**WORK INSTRUCTION:** Show all lines from the data that include the word "keyed".
** Opening TASK DATA block **
(* ===== verification/ResumeTheorems.v ===== *)
(** The theorem of exact resume: a composition that offers the recorded resources, and adds no subscriber
    of both live and recorded events, resolves to the recorded composition. *)
From S2P Require Import Prelude GoText Names Paging Message ContextInjection Trajectory Sha256 Agent Registrar Composition CompositionProperties.
From S2P Require Import CompositionInvariant EventDispatch TrajectoryBranch TrajectoryStore TrajectoryInvariant TrajectoryHistory TrajectoryProperties Payload Durability SessionState ResumeEnvironment ResumeExactness.

(** ** The owners that a snapshot includes *)

Lemma include_owners_app plugins l l' : include_owners (include_owners plugins l) l' = include_owners plugins (l ++ l').
Proof. symmetry. apply foldl_app. Qed.

(** Owners that are mounted: the plugins hold them, and nothing that is not mounted. *)
Lemma include_owners_mounted mounts plugins l :
  plugins ⊆ mounts → (∀ o, Some o ∈ l → mounted mounts o) →
  include_owners plugins l ⊆ mounts ∧ plugins ⊆ include_owners plugins l ∧
  ∀ o, Some o ∈ l → mounted (include_owners plugins l) o.
Proof.
  unfold include_owners. revert plugins. induction l as [|[o|] l IH]; intros plugins Hsub Hl; cbn [foldl].
  - split_and!; [done..|]. intros o Ho. by apply not_elem_of_nil in Ho.
  - assert (mounted mounts o) as Hm by (apply Hl; set_solver). cbn [includePluginOwner].
    destruct (IH (<[mt_Name o := o]> plugins)) as (Hs & Hp & Ho).
    + apply map_subseteq_spec. intros k v [[<- <-]|[_ Hv]]%lookup_insert_Some; [done|by eapply lookup_weaken].
    + intros o' Ho'. apply Hl. set_solver.
    + split_and!; [done| |].
      * etransitivity; [|exact Hp]. apply map_subseteq_spec. intros k v Hv. apply lookup_insert_Some.
        destruct (decide (mt_Name o = k)) as [<-|Hne]; [left|by right]. split; [done|].
        pose proof (lookup_weaken _ _ _ _ Hv Hsub) as Hw. unfold mounted in Hm. congruence.
      * intros o' [[= ->]|Hin]%elem_of_cons; [|by apply Ho]. eapply lookup_weaken; [|exact Hp]. apply lookup_insert_eq.
  - destruct (IH plugins) as (Hs & Hp & Ho); [done|intros o' Ho'; apply Hl; set_solver|].
    split_and!; [done..|]. intros o' [?|Hin]%elem_of_cons; [done|by apply Ho].
Qed.

Lemma keyed_sub {V} (name : V → string) (m m' : gmap string V) : m ⊆ m' → keyed name m' → keyed name m.
Proof. intros Hs Hk k v Hv. apply Hk. by eapply lookup_weaken. Qed.

Lemma owned_keyed {V} name owner ok plugins (m : gmap string V) : owned_ok name owner ok plugins m → keyed name m.
Proof. intros Ho k v Hv. by apply (Ho k v). Qed.

Lemma owned_mounted {V} name owner ok plugins (m m' : gmap string V) P o :
  owned_ok name owner ok plugins m → m' ⊆ m → shown P owner m' o → mounted plugins o.
Proof. intros Ho Hs (k & v & Hv & _ & <-). apply (Ho k v). by eapply lookup_weaken. Qed.

Lemma elem_of_owners_of {V} `{!MapOrder} loop (owner : V → mount) m o :
  Some o ∈ owners_of loop owner m ↔ shown (λ _, True) owner m o.
Proof.
  unfold owners_of. rewrite list_elem_of_fmap. setoid_rewrite elem_of_ranged. split.
  - intros (v & [= ->] & k & Hk). by exists k, v.
  - intros (k & v & Hv & _ & <-). eauto.
Qed.

Lemma elem_of_hook_owners `{!MapOrder} loop hooks o :
  Some o ∈ (l ← ranged loop hooks; (λ h, Some (oh_Owner h)) <$> l) ↔ shown_hook oh_Owner hooks o.
Proof.
  rewrite list_elem_of_bind. split.
  - intros (l & (h & [= ->] & Hh)%list_elem_of_fmap & [e He]%elem_of_ranged). exists e, h. unfold hook_in. by rewrite He.
  - intros (e & h & Hh & <-). unfold hook_in in Hh. destruct (hooks !! e) as [l|] eqn:Hl; [|by apply not_elem_of_nil in Hh].
    exists l. split; [apply list_elem_of_fmap; eauto|]. apply elem_of_ranged. eauto.
Qed.

Lemma elem_of_named_owners {V} (owner : V → mount) m names o :
  Some o ∈ named_owners owner m names ↔ ∃ k v, k ∈ names ∧ m !! k = Some v ∧ owner v = o.
Proof.
  unfold named_owners. rewrite list_elem_of_fmap. split.
  - intros (k & (v & Hv & ->)%eq_sym%fmap_Some & Hk). by exists k, v.
  - intros (k & v & Hk & Hv & <-). exists k. by rewrite Hv.
Qed.

(** ** Built-in events *)

Lemma trajectory_event_in_session name :
  builtinEventInTrajectoryEnvironment name = true → builtinEventInSessionExecution name = true.
Proof.
  unfold builtinEventInTrajectoryEnvironment, builtinEventInSessionExecution.
  destruct (find_builtin name builtinEventContracts) as [c|] eqn:Hf; [|done].
  assert (Forall (λ c, be_trajectoryEnvironmentScoped c = true → be_sessionExecutionScoped c = true) builtinEventContracts)
    as Hall by (repeat constructor; intros; done).
  apply (proj1 (list.Forall_forall _ _) Hall). revert Hf. generalize builtinEventContracts. clear.
  induction l as [|b l IH]; cbn [find_builtin]; [done|]. destruct (String.eqb _ _); [intros [= ->]; set_solver|].
  intros H%IH. set_solver.
Qed.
** Closing TASK DATA block **
**EXERCISE RESPONSE:**
Lemma keyed_sub {V} (name : V → string) (m m' : gmap string V) : m ⊆ m' → keyed name m' → keyed name m.
Lemma owned_keyed {V} name owner ok plugins (m : gmap string V) : owned_ok name owner ok plugins m → keyed name m.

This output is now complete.